# BRIEF
Go over the records and copy every line with the string "eauto".

# DATA SUPPLIED
Record beads_ok (s : Mem) : Prop := {
  bo_idle : s_tx_snapshot s = None;
  bo_names : plain_names s;
  (** No schema of the beads restricts access. *)
  bo_open : forall v e, default ∅ (s_schema_versions s !! bead_key) !! v = Some e ->
    cs_access_control (fst e) = None;
  bo_ids : forall i e, stored s bead_key i = Some e -> e_id e = i;
  bo_targets : forall l, bead_link s l -> l_target_collection l = BEAD_COLLECTION;
  bo_ends : forall a b, depends s a b -> is_Some (stored s bead_key a) /\ is_Some (stored s bead_key b);
  bo_acyclic : forall a, ~ tc (depends s) a a
}.

Lemma plain_key s c :
  plain_names s -> is_reserved_collection c = true -> snd (parse c) = c -> fst (parse c) = default_ns ->
  resolve_catalog_key s c = Ok (from_parts default_ns c).
Proof.
  intros Hn Hc Hsnd Hfst. unfold resolve_catalog_key.
  destruct (parse c) as [ns bare]. cbn [fst snd] in *. subst. rewrite bool_decide_true by done. cbn [negb].
  assert (Hall : forall k, In k (registered_catalog_keys s c) -> k = from_parts default_ns c).
  { intros k Hk. unfold registered_catalog_keys in Hk. apply sort_by_In, filter_In in Hk as [Hk Hq].
    apply bool_decide_eq_true in Hq as <-. apply Hn; [|done]. by apply elem_of_elements, list_elem_of_In. }
  destruct (registered_catalog_keys s c) as [|k [|k' ks]] eqn:Hk; [done|by rewrite (Hall k (or_introl eq_refl))|].
  rewrite bool_decide_true; [done|]. apply list_elem_of_In. left. by apply Hall; left.
Qed.

Lemma bead_resolves s : beads_ok s -> resolve_catalog_key s BEAD_COLLECTION = Ok bead_key.
Proof. intros Hs. by apply plain_key; [apply Hs|..]. Qed.

Lemma links_resolve s : beads_ok s -> resolve_catalog_key s links_collection = Ok link_key.
Proof. intros Hs. by apply plain_key; [apply Hs|..]. Qed.

(** ** Reads of one bead *)

Lemma open_schema s sch :
  beads_ok s -> get_schema s BEAD_COLLECTION = Ok (Some sch) -> cs_access_control sch = None.
Proof.
  intros Hs. rewrite (get_schema_versions _ _ _ (bead_resolves s Hs)).
  destruct (last_version _) as [[v e]|] eqn:Hl; [|done]. intros [= <-]. apply last_version_some in Hl as [Hl _].
  unfold versions_of in Hl. rewrite (bead_resolves s Hs) in Hl. by eapply (bo_open s Hs).
Qed.

(** Reads of beads are not restricted. *)
Lemma bead_read_plan_ok s : beads_ok s -> read_plan fuel s BEAD_COLLECTION None None = Ok None.
Proof.
  intros Hs. unfold read_plan. cbn [sr_get_schema memory_reads].
  destruct (get_schema s BEAD_COLLECTION) as [[sch|]|e|] eqn:Hg; try done; cbn [result_bind].
  - unfold policy_snapshot_for_request. by rewrite (open_schema s sch Hs Hg).
  - by rewrite (get_schema_versions _ _ _ (bead_resolves s Hs)) in Hg.
  - by rewrite (get_schema_versions _ _ _ (bead_resolves s Hs)) in Hg.
Qed.

Lemma in_range_scan s c k :
  resolve_catalog_key s c = Ok k ->
  exists rows, sr_range_scan s c = Ok rows /\ forall e, In e rows <-> exists i, stored s k i = Some e.
Proof.
  intros Hk. cbn [sr_range_scan memory_reads]. unfold range_scan. rewrite Hk. cbn [result_bind]. unfold stored.
  destruct (s_data s !! k) as [col|]; cbn [mbind option_bind]; [|by exists []; split; [|naive_solver]].
  eexists. split; [reflexivity|]. intros e. cbn [truncate_opt]. rewrite sort_by_In, filter_In, in_map_iff.
  cbn [when_some andb]. split.
  - intros [([i e'] & <- & Hi%list_elem_of_In%elem_of_map_to_list) _]. by exists i.
  - intros [i Hi]. split; [|done]. exists (i, e). split; [done|]. by apply list_elem_of_In, elem_of_map_to_list.
Qed.

Lemma in_somes {A} (l : list (option A)) a : In a (somes l) <-> In (Some a) l.
Proof. induction l as [|[b|] l IH]; [done|rewrite somes_cons|rewrite somes_cons]; simpl; naive_solver. Qed.

(** The links that the searches load are those of the stored rows. *)
Lemma in_loaded_links s :
  beads_ok s -> exists links, load_all_links s = Ok links /\
    forall l, In l links <-> exists i e, stored s link_key i = Some e /\ link_from_entity e = Some l.
Proof.
  intros Hs. destruct (in_range_scan s links_collection link_key (links_resolve s Hs)) as (rows & Hrows & Hin).
  unfold load_all_links. rewrite Hrows. eexists. split; [reflexivity|]. intros l.
  rewrite in_somes, in_map_iff. split.
  - intros (e & Hl & [i Hi]%Hin). eauto.
  - intros (i & e & Hi & Hl). exists e. split; [done|]. apply Hin. eauto.
Qed.

(** Older rows are projected without failing. *)
Lemma project_returns s e : beads_ok s -> exists r, project_entity_for_lazy_read s BEAD_COLLECTION e = Ok r.
Proof.
  intros Hs. unfold project_entity_for_lazy_read. cbn [sr_get_schema sr_get_schema_version memory_reads].
  rewrite (get_schema_versions _ _ _ (bead_resolves s Hs)). cbn [result_bind].
  destruct (option_map _ _) as [active|]; [|by eexists]. destruct (e_schema_version e) as [v|]; [|by eexists].
  rewrite (get_schema_version_versions _ _ _ v (bead_resolves s Hs)). cbn [result_bind].
  repeat case_match; by eexists.
Qed.

(** What a search sees of a bead: the stored one, under its id. *)
Lemma bead_probe s b :
  beads_ok s -> exists o, traverse_probe fuel depth s None None None (BEAD_COLLECTION, b) = Ok o /\
    match stored s bead_key b with None => o = None | Some _ => exists e, o = Some e /\ e_id e = b end.
Proof.
  intros Hs. unfold traverse_probe, get_visible_entity_for_read_with_context.
  cbn [fst snd sr_get memory_reads]. unfold get. rewrite (bead_resolves s Hs). cbn [result_bind].
  destruct (stored s bead_key b) as [e|] eqn:Hst; cbn [result_bind]; [|by exists None].
  unfold entity_visible_for_read_with_context. rewrite (bead_read_plan_ok s Hs). cbn [result_bind when_some].
  unfold redact_entity_for_read_with_context, prepare_entity_for_read_with_context.
  destruct (project_returns s e Hs) as [[e' w] Hp]. rewrite Hp. cbn [result_bind]. rewrite (bead_read_plan_ok s Hs).
  cbn [result_bind]. exists (Some e'). split; [done|]. exists e'. split; [done|].
  rewrite (projected_id _ _ _ _ _ Hp). by apply (bo_ids s Hs).
Qed.

Lemma bead_visible s b : beads_ok s ->
  Graph.visible fuel depth s None None (BEAD_COLLECTION, b) = Ok (stored s bead_key b).
Proof.
  intros Hs. unfold Graph.visible, get_visible_entity_for_read_with_context.
  cbn [fst snd sr_get memory_reads]. unfold get. rewrite (bead_resolves s Hs). cbn [result_bind].
  destruct (stored s bead_key b) as [e|]; cbn [result_bind]; [|done].
  unfold entity_visible_for_read_with_context. by rewrite (bead_read_plan_ok s Hs).
Qed.

(** ** The graph that the searches see *)

Lemma bead_edge {X} s links (probe : Node -> result (option X) AxonError) a node :
  beads_ok s -> (forall l, In l links <-> exists i e, stored s link_key i = Some e /\ link_from_entity e = Some l) ->
  (forall b, is_Some (stored s bead_key b) -> exists x, probe (BEAD_COLLECTION, b) = Ok (Some x)) ->
  edge links Forward (Some DEPENDS_ON_LINK) probe (BEAD_COLLECTION, a) node <->
  exists b, node = (BEAD_COLLECTION, b) /\ depends s a b.
Proof.
  intros Hs Hin Hp. split.
  - intros (l & x & Hl & Ht & Hn & Hf & _). apply Hin in Hl as (i & e & Hst & Hl). specialize (Ht _ eq_refl).
    cbn [near_end] in Hn. injection Hn as Hc Ha.
    assert (Htc : l_target_collection l = BEAD_COLLECTION).
    { apply (bo_targets s Hs). exists i, e. by split_and!. }
    exists (l_target_id l). cbn [far_end] in Hf. rewrite Htc in Hf. split; [done|].
    exists i, e, l. split_and!; try done; cbn [near_end far_end]; congruence.
  - intros (b & -> & Hd). destruct (bo_ends s Hs a b Hd) as [_ [x Hx]%Hp].
    destruct Hd as (i & e & l & Hst & Hl & Ht & Hn & Hf). exists l, x. split_and!; try done.
    + apply Hin. eauto.
    + by intros lt [= <-].
Qed.

(** The nodes within reach of a bead are beads. *)
Lemma bead_steps {X} s links (probe : Node -> result (option X) AxonError) n a node :
  beads_ok s -> (forall l, In l links <-> exists i e, stored s link_key i = Some e /\ link_from_entity e = Some l) ->
  (forall b, is_Some (stored s bead_key b) -> exists x, probe (BEAD_COLLECTION, b) = Ok (Some x)) ->
  bsteps (edge links Forward (Some DEPENDS_ON_LINK) probe) n (BEAD_COLLECTION, a) node ->
  exists b, node = (BEAD_COLLECTION, b) /\ rtc (depends s) a b.
Proof.
  intros Hs Hin Hp. revert a. induction n as [|n IH]; intros a Hb; inversion Hb as [|? ? y ? Hay Hyn]; subst.
  - by exists a.
  - by exists a.
  - apply (bead_edge s links probe a y Hs Hin Hp) in Hay as (b & -> & Hab).
    apply IH in Hyn as (c & -> & Hbc). exists c. split; [done|]. by eapply rtc_l.
Qed.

# ANSWER SPACE
  - intros (e & Hl & [i Hi]%Hin). eauto.
  - intros (i & e & Hi & Hl). exists e. split; [done|]. apply Hin. eauto.
    + apply Hin. eauto.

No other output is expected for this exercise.